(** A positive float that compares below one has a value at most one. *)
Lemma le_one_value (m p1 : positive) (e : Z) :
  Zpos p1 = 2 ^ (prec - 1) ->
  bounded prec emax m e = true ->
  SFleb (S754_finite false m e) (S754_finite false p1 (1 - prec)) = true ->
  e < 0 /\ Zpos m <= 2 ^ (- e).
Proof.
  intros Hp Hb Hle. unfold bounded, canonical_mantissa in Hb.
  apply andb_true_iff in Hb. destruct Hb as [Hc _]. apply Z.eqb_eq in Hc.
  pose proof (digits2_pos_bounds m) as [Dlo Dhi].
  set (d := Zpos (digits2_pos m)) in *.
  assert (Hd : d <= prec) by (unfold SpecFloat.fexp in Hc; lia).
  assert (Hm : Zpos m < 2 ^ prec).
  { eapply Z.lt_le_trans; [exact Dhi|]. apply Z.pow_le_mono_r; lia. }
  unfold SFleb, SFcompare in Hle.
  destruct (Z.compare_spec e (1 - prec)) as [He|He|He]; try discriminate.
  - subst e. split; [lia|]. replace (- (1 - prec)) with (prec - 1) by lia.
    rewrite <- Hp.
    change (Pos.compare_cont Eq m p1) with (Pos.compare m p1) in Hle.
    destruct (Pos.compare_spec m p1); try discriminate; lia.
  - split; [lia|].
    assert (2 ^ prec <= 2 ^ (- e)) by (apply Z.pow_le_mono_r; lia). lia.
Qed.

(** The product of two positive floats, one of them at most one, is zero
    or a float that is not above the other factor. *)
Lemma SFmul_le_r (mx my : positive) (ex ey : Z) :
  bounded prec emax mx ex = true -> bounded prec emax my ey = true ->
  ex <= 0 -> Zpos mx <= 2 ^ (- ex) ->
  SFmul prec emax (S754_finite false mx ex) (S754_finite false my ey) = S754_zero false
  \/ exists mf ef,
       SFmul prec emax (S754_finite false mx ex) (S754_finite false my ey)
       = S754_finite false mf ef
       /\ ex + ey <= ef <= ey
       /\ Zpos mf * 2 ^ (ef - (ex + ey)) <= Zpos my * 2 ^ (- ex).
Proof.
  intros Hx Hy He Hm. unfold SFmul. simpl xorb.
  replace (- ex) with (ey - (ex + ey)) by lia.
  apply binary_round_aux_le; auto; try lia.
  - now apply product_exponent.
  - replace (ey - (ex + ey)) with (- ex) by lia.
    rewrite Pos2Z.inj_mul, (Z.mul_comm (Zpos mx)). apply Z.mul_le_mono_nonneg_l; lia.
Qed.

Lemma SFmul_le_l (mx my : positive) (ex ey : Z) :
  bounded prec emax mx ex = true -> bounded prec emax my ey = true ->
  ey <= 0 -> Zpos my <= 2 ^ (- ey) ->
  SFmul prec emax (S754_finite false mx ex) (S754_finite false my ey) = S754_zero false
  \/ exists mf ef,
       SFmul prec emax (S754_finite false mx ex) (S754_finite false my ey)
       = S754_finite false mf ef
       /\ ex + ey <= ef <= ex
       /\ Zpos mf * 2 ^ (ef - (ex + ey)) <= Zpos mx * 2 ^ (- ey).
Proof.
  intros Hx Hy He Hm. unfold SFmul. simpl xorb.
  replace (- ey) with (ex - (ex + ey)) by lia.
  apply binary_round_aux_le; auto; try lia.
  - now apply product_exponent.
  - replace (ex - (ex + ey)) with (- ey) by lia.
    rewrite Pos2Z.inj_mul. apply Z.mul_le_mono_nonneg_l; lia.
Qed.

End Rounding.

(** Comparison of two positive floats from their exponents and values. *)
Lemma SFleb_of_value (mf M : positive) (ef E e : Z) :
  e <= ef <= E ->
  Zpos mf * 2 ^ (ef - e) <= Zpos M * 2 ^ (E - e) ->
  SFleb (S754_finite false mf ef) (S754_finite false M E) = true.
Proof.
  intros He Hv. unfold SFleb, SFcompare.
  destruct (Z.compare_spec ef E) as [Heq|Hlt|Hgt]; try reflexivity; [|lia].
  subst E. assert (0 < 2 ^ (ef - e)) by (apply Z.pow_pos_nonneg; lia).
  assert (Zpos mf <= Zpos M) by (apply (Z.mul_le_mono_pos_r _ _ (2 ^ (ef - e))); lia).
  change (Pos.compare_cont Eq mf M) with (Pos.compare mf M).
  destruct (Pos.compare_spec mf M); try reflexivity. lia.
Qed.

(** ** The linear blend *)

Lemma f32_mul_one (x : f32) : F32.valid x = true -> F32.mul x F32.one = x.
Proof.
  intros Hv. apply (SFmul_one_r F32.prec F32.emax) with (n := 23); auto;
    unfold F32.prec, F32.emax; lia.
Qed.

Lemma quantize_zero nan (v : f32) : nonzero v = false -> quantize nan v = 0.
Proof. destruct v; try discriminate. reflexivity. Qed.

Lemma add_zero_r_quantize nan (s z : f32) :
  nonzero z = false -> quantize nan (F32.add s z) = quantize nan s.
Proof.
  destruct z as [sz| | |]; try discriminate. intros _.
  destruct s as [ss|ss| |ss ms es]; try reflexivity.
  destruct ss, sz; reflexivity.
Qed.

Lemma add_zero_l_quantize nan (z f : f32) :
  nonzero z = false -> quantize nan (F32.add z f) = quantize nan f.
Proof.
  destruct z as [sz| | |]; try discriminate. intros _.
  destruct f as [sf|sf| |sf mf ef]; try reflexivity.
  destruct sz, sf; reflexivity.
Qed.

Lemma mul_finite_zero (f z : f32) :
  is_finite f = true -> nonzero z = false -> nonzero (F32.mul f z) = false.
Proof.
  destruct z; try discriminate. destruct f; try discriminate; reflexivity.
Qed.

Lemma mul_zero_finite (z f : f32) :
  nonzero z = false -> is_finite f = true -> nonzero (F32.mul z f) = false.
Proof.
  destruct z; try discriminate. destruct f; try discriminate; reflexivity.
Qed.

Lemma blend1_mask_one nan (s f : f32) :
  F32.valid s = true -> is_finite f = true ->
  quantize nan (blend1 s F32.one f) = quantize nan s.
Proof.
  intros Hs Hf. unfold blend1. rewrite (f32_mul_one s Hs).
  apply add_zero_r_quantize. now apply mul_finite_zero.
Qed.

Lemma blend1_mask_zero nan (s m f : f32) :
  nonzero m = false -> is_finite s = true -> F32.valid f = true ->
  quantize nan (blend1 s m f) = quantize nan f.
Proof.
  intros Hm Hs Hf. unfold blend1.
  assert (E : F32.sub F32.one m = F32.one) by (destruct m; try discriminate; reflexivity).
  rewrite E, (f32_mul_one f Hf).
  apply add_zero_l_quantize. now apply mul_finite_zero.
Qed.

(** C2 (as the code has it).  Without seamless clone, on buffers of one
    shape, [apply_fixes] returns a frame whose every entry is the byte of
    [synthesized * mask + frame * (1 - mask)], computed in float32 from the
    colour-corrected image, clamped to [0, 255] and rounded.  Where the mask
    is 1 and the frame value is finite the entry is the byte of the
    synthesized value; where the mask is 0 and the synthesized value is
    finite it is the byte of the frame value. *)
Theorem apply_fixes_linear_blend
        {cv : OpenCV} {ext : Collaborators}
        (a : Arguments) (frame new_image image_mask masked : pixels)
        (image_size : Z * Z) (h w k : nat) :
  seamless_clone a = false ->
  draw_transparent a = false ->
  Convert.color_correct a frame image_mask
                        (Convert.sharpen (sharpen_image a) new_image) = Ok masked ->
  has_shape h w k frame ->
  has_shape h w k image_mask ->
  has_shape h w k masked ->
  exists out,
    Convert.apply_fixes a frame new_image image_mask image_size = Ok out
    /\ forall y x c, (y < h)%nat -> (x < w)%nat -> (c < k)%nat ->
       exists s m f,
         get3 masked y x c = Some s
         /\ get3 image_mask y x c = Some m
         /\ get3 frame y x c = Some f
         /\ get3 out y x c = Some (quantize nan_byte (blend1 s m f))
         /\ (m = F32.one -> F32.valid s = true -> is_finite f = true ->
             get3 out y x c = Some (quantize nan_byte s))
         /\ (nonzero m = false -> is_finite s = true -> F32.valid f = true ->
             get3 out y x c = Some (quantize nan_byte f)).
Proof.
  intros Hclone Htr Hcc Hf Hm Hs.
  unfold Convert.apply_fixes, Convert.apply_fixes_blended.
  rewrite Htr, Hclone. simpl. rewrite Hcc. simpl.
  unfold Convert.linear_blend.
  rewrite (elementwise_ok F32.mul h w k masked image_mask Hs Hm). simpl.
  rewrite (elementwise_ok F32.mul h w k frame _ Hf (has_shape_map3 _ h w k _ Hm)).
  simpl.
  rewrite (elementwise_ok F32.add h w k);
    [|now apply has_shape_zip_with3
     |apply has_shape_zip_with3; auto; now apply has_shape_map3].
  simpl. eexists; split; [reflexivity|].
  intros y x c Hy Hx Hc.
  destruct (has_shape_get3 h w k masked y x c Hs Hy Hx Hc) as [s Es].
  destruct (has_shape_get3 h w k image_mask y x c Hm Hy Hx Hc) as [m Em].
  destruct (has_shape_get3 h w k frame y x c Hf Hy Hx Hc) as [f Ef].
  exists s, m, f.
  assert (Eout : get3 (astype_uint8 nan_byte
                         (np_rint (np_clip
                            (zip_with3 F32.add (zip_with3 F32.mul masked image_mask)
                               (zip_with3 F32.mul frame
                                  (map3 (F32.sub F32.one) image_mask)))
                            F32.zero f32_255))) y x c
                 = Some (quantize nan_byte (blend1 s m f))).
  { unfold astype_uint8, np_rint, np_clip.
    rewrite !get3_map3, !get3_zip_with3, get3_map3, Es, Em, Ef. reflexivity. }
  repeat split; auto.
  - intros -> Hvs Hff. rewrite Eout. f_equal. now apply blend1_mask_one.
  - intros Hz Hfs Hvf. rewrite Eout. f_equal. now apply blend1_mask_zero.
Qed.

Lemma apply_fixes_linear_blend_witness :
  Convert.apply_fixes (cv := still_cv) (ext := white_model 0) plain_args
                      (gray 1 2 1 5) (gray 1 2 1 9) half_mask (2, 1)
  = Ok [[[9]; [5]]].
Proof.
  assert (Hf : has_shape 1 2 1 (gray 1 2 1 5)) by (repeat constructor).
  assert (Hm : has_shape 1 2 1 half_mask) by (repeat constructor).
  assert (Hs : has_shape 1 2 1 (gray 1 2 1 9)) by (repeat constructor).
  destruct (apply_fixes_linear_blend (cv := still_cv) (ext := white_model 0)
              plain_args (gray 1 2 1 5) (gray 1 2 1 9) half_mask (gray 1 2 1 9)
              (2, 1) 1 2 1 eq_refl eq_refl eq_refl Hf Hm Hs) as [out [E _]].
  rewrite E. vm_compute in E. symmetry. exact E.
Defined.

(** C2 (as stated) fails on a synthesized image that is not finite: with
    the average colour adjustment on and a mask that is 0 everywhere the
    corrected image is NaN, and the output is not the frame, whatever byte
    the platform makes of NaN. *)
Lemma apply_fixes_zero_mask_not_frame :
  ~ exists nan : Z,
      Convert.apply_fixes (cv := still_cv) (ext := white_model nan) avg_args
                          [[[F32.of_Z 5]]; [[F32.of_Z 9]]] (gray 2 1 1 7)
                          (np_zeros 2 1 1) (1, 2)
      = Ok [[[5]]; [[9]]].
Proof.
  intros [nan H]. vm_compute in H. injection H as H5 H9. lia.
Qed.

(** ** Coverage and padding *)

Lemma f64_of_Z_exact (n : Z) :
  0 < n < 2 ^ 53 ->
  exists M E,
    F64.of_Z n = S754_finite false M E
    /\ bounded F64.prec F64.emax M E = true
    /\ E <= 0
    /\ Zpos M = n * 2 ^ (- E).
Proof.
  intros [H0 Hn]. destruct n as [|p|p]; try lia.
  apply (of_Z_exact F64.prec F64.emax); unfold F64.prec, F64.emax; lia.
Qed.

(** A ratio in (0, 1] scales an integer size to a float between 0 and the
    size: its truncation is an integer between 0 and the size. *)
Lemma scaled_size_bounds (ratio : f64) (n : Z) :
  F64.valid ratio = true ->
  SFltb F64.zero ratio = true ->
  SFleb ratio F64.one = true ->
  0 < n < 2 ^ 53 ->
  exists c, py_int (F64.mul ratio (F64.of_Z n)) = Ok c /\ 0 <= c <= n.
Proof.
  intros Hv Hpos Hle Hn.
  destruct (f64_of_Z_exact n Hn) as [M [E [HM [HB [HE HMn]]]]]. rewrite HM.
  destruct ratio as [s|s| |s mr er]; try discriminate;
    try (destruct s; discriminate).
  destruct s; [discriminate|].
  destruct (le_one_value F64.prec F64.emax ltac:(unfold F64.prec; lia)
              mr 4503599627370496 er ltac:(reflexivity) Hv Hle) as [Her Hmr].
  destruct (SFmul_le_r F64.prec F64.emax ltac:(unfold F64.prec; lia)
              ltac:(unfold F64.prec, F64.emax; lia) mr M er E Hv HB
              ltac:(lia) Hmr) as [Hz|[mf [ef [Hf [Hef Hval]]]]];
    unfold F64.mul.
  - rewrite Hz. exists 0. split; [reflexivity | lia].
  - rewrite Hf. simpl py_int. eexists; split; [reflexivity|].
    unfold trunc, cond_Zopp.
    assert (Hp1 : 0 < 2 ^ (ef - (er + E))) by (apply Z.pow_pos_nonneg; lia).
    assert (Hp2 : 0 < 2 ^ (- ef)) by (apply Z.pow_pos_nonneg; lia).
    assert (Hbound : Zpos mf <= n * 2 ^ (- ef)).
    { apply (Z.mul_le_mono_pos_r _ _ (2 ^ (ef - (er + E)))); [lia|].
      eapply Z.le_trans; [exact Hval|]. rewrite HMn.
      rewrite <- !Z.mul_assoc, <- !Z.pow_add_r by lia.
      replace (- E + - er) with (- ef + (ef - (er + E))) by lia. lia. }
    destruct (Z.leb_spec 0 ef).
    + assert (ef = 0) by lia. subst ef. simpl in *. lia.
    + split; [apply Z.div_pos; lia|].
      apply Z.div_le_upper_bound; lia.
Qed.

...

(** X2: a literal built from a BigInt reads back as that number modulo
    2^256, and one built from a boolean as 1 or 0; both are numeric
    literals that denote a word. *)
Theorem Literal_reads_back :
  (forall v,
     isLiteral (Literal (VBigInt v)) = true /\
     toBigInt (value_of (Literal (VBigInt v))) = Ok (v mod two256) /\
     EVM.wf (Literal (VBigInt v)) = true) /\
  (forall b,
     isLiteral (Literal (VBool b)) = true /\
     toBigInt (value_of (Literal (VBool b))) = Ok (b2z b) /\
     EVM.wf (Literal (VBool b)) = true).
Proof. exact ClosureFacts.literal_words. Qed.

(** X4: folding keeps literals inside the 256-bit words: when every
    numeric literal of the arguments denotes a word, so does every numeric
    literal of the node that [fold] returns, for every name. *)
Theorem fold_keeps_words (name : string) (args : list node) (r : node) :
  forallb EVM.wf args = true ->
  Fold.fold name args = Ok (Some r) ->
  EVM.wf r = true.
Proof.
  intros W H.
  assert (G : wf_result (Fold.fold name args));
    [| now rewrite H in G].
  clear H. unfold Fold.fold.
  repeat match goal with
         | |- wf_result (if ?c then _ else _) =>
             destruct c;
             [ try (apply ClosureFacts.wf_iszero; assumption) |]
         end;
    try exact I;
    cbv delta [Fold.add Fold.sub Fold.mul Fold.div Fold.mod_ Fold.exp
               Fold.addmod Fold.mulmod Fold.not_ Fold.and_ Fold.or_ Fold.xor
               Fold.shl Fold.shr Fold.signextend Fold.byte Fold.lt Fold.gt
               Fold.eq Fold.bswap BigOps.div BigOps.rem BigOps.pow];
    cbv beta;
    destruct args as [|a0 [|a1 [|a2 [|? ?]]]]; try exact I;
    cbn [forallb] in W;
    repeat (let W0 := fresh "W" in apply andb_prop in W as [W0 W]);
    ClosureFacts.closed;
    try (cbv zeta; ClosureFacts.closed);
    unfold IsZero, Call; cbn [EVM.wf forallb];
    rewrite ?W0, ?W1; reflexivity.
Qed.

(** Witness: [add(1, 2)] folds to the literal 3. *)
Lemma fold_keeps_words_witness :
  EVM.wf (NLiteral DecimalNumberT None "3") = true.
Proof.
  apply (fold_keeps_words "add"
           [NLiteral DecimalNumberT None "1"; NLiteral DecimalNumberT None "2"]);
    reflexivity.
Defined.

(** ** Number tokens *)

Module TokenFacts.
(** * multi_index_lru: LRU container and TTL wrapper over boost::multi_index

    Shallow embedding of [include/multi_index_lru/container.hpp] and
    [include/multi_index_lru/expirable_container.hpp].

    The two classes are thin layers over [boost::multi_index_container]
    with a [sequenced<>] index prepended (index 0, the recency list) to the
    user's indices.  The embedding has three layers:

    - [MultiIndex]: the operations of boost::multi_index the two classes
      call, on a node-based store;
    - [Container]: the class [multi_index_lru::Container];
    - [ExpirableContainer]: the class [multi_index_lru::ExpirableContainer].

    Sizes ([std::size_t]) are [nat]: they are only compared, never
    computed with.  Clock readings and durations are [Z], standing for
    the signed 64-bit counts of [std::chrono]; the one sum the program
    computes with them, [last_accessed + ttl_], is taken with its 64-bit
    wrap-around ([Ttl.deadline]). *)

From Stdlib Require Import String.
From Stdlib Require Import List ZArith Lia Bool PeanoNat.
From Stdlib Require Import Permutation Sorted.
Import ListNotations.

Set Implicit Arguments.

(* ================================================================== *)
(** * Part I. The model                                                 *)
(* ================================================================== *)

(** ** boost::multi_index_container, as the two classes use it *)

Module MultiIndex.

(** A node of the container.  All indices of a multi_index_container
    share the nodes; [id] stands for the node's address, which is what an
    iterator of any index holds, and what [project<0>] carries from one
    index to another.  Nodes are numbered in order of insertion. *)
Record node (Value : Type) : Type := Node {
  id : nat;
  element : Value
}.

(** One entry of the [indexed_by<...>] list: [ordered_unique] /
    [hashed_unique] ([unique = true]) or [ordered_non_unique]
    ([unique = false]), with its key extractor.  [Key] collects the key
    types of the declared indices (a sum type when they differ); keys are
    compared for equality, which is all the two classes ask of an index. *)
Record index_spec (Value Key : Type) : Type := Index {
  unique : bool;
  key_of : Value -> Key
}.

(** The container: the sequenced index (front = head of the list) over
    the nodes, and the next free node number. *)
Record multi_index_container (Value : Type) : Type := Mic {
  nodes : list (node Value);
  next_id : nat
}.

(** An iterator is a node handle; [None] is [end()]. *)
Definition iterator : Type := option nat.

==

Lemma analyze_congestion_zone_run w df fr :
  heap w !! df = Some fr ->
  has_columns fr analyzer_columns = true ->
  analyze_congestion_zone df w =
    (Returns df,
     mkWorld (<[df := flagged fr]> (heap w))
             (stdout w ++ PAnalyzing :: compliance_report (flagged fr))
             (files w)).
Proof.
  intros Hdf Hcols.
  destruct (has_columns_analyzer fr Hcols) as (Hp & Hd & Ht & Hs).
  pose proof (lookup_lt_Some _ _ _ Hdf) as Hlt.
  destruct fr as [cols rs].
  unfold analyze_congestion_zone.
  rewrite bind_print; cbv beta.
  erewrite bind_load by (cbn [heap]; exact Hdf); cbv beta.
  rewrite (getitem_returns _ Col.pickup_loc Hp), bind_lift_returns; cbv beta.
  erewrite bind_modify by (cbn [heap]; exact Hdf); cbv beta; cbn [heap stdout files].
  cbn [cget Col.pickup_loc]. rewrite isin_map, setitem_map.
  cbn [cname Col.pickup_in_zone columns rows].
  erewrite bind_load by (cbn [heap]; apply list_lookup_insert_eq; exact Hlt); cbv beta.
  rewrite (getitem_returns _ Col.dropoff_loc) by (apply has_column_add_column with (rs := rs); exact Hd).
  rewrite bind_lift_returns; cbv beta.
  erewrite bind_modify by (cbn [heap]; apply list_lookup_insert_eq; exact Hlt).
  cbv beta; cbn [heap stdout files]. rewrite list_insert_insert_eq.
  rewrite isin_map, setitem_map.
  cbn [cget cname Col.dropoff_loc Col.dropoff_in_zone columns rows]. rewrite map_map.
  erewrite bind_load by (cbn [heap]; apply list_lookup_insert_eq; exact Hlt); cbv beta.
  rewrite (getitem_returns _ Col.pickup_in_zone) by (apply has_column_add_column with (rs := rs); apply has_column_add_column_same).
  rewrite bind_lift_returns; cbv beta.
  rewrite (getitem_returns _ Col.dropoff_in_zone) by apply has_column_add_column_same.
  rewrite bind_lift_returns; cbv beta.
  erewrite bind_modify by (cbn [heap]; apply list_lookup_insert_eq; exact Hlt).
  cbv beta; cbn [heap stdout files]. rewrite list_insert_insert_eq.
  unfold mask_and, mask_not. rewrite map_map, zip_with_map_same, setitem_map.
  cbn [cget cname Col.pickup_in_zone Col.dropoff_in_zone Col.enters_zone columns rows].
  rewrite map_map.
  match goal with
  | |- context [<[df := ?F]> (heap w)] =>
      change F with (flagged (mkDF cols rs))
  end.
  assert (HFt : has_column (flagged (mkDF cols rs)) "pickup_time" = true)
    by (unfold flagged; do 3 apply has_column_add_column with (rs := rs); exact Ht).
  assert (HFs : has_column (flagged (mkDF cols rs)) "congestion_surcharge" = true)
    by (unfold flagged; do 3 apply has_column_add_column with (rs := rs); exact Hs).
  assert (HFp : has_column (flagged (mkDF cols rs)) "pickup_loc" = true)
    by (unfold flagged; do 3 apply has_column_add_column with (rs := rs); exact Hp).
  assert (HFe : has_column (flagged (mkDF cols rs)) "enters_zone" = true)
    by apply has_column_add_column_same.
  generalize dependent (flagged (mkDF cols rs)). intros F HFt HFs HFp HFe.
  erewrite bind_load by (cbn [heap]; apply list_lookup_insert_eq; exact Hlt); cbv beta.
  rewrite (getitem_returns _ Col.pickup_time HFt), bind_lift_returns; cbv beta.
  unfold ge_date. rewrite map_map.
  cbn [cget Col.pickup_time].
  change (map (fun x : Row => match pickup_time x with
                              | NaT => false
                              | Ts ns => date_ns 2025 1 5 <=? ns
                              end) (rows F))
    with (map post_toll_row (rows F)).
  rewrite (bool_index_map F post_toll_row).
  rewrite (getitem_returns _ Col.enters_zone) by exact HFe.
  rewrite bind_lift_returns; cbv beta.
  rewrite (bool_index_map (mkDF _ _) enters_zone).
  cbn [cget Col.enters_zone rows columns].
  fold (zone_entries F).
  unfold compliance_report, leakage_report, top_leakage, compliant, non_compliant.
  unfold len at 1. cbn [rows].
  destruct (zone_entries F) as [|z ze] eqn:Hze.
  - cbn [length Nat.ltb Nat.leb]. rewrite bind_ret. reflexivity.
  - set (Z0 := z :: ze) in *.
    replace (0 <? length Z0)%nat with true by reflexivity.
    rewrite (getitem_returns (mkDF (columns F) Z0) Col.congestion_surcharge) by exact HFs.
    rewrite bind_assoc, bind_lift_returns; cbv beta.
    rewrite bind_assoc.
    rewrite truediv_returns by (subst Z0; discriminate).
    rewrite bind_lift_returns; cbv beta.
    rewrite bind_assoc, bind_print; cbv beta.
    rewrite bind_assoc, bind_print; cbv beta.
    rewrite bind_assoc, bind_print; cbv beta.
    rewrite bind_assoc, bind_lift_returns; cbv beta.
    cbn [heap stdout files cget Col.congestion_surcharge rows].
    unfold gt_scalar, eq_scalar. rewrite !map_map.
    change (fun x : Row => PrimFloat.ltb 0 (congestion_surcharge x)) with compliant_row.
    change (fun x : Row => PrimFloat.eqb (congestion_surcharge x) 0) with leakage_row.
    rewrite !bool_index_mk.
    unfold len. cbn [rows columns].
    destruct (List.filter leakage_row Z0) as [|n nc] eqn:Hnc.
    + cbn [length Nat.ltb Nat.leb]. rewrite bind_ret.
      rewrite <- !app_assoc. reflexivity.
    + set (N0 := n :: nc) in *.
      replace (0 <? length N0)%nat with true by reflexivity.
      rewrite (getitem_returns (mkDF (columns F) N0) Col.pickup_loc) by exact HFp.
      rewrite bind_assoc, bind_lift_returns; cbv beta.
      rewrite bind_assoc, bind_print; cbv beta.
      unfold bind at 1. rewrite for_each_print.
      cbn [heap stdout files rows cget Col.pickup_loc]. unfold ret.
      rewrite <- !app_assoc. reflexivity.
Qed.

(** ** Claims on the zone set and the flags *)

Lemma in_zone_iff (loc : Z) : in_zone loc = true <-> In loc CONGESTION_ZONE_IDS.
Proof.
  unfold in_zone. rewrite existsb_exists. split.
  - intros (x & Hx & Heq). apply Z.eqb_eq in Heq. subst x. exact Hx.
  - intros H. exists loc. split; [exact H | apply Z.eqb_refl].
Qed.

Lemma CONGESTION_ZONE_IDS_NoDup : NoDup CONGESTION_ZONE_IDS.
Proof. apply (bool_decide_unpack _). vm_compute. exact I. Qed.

◆ Exercise brief: Please, from the material above, copy only the lines from the line with "(** A positive" up to and including the line with "Lemma SFmul_le_r (mx", exactly as written.

◆ Output of the task:
(** A positive float that compares below one has a value at most one. *)
Lemma le_one_value (m p1 : positive) (e : Z) :
  Zpos p1 = 2 ^ (prec - 1) ->
  bounded prec emax m e = true ->
  SFleb (S754_finite false m e) (S754_finite false p1 (1 - prec)) = true ->
  e < 0 /\ Zpos m <= 2 ^ (- e).
Proof.
  intros Hp Hb Hle. unfold bounded, canonical_mantissa in Hb.
  apply andb_true_iff in Hb. destruct Hb as [Hc _]. apply Z.eqb_eq in Hc.
  pose proof (digits2_pos_bounds m) as [Dlo Dhi].
  set (d := Zpos (digits2_pos m)) in *.
  assert (Hd : d <= prec) by (unfold SpecFloat.fexp in Hc; lia).
  assert (Hm : Zpos m < 2 ^ prec).
  { eapply Z.lt_le_trans; [exact Dhi|]. apply Z.pow_le_mono_r; lia. }
  unfold SFleb, SFcompare in Hle.
  destruct (Z.compare_spec e (1 - prec)) as [He|He|He]; try discriminate.
  - subst e. split; [lia|]. replace (- (1 - prec)) with (prec - 1) by lia.
    rewrite <- Hp.
    change (Pos.compare_cont Eq m p1) with (Pos.compare m p1) in Hle.
    destruct (Pos.compare_spec m p1); try discriminate; lia.
  - split; [lia|].
    assert (2 ^ prec <= 2 ^ (- e)) by (apply Z.pow_le_mono_r; lia). lia.
Qed.

(** The product of two positive floats, one of them at most one, is zero
    or a float that is not above the other factor. *)
Lemma SFmul_le_r (mx my : positive) (ex ey : Z) :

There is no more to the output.